Née en 1964 à Sion, Suisse

Enfant, lorsqu’elle rendait visite à son grand-père, elle passait son temps dans l’abri au bout du champ d’abricotiers, qui était une simple et petite bâtisse que ses grands-parents avaient construite en attendant la fin de la construction de la maison, puis qui est devenue le logement et l’atelier d’un artiste inconnu, pour terminer par ce qu’on appelait la guérite, un dépôt à l’abandon avec ses reliques du passé.

Sa mère, décoratrice, lui a donné le goût de l’art dès son plus jeune âge, des reproductions d’artistes remplissaient les murs de l’appartement et les visites au musée étaient fréquentes. À 13 ans elle installe un atelier dans la cave de l’appartement. A 20 ans, elle suit l’Ecole des Beaux-Arts et obtient son diplôme de peinture 5 ans plus tard. Elle y rencontre Florent Merminod, sculpteur, qui deviendra son mari.
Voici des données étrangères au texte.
(* ===== verification/Capture.v ===== *)
(** * Barcode capture

    Models [controller/barcode_capture.{c,h}]: during a run, stretches of barcode
    samples (episodes) are copied to a fixed pool, each with the samples of the last
    1.5 s before it; after the run the capture is dumped as text lines or as binary
    packets, one per call of a cursor.  Characters are their codes. *)
From Stdlib Require Import Strings.String Strings.Ascii.
From S2P Require Import Prelude CFloat BitCodec IntegrationCodec.

Definition BCAP_GAP_FLAG_US : Z := 30000.
Definition BCAP_POOL : Z := 2400.
Definition BCAP_MAX_EPISODES : Z := 12.
Definition S3_REC_PRE_US : Z := 1500000.
Definition BCAP_PRE : Z := S3_REC_PRE_US / S3_SAMPLE_PERIOD_US.
Definition BCAP_END_QUIET : Z := 400 / S3_SAMPLE_PERIOD_MS.
Definition BCAP_PER_LINE : Z := 6.
Definition BCAP_WIRE_VERSION : Z := 1.
Definition BCAP_WIRE_MAX : Z := 47.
Fascinés par les techniques de peinture anciennes et traditionnelles, ils suivent en 1994 l’école supérieure de peinture Van der Kelen à Bruxelles, avec M. Van der Kelen, où ils apprennent à imiter le bois et le marbre. En 1995 ils fondent l’atelier Vox.A où ils collaborent avec les artistes pour la réalisations de leurs oeuvres.
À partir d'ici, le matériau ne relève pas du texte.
(** While the car runs its trace grows by the sample of the cycle, in the cycle's
    record step, and by nothing else. *)
Lemma trace_step x w a d e : reachable x w a d -> env_ok e -> moving w = true ->
  g_bcap (sh (step_at x e w)) = match x with
    | AtRecord => if e_lk_record e then bcap_record (g_bcap (sh w)) (trace_input w) else g_bcap (sh w)
    | _ => g_bcap (sh w) end.
Proof.
  intros R [[L1 L2] _ _ _ _] M. pose proof (system_inv _ _ _ _ R) as I. pose proof (run_reachable _ _ _ _ R) as V. destruct x; cbn [step_at].
  - unfold step_take. cbv zeta. set (w0 := w <|o l_was_running := _ |o>).
    assert (Q : trace_of (take_command (e_lk_take e) (sh w0)).2 = trace_of (sh w)) by (unfold take_command; by destruct (e_lk_take e)).
    destruct (take_command _ _) as [c s']. injection Q as _ Q _. by case_if.
  - destruct (sense_rest e w) as (_ & _ & _ & [= _ T _] & _). exact T.
  - unfold step_record. rewrite (ri_recorded _ _ V (or_intror eq_refl) M). cbn [andb]. destruct (e_lk_record e); [| done]. cbv zeta.
    change (running (d_state (drive_of (w <|s g_bcap := bcap_record (g_bcap (sh w)) (trace_input w) |s>)))) with (moving w). by rewrite M.
  - destruct (collect_rest w) as (E1 & _ & _ & E4 & _). unfold step_execute. cbv zeta. set (w0 := collect_sample (record_timing w)) in *. clearbody w0.
    rewrite <- E4. assert (M0 : moving w0 = true) by (unfold moving, drive_of in *; by rewrite E1). rewrite <- E1 in I. clear E1 E4 M R V w.
    destruct (l_pending (ow w0)) as [r |]; [| done]. destruct (command_rest e r w0) as (_ & _ & _ & _ & _ & _ & _ & _ & _ & C). specialize (C L2).
    destruct (execute_spec e r (e_exec_now e) w0 I) as [Xs _]. pose proof (start_spec e (e_exec_now e) w0 I) as S. rewrite Xs in C.
    destruct (bool_decide (req_kind r = S3_CONTROL_START)) eqn:Ek; cbn [andb] in C; [| by injection C as _ C _]. undecide.
    unfold execute in C. rewrite Ek in C. cbv zeta in S. destruct ((execute_start app_s5 p e (e_exec_now e) w0).1); [| by injection C as _ C _].
    exfalso. unfold moving in M0. destruct (sg_drive _ _ _ _ S) as [Q | Q]; by rewrite Q in M0.
  - destruct (publish_rest e w) as (_ & [= _ T _] & _). exact T.
Qed.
Jusqu’en 2008 elle peint des portraits mais dès 2008, date de l’entrée dans sa vie d’un jardin potager qu’elle entretient en permaculture, son travail s’oriente vers la nature et ses cycles de transformation.

Depuis 2016, la cartographie en cours de Morphy se concentre sur le dialogue entre peinture et sculpture et parle du temps et de la transformation. Morphy reflète son amour pour les natures et la peinture et réenchante une réalité trop utilitaire bien que depuis 1995 elle vit et travaille à Montreux.

 » En 2016 j’ai commencé à cartographier Morphy. Cette carte est un work in progress.

Ce travail découle des marches quotidiennes dans ma région et est une sorte de psychoarchéologie, située peut-être dans le futur, peut-être post ou pré-apocalyptique. Morphy est le prétexte pour faire émerger un univers fictif et empirique et la recherche d’une méthode pour «lire» ma ville, ma vie. Ce pays est aussi grand que ce que mes pas ont porté.

“Morphy“ est divisé en plusieurs secteurs et chacun d’eux a une identité propre. Son esthétique, ses rites, son histoire s’inscrivent dans une démarche qui évoque la forme, des formes glanées sur le chemin et dans les images de mes souvenirs, réunissant ainsi les champs de l’expérience et de la mémoire, une sorte d’inventaire. Il n’y a donc aucune limite stylistique, ce sera la somme de tous ces secteurs qui définiront finalement mon style.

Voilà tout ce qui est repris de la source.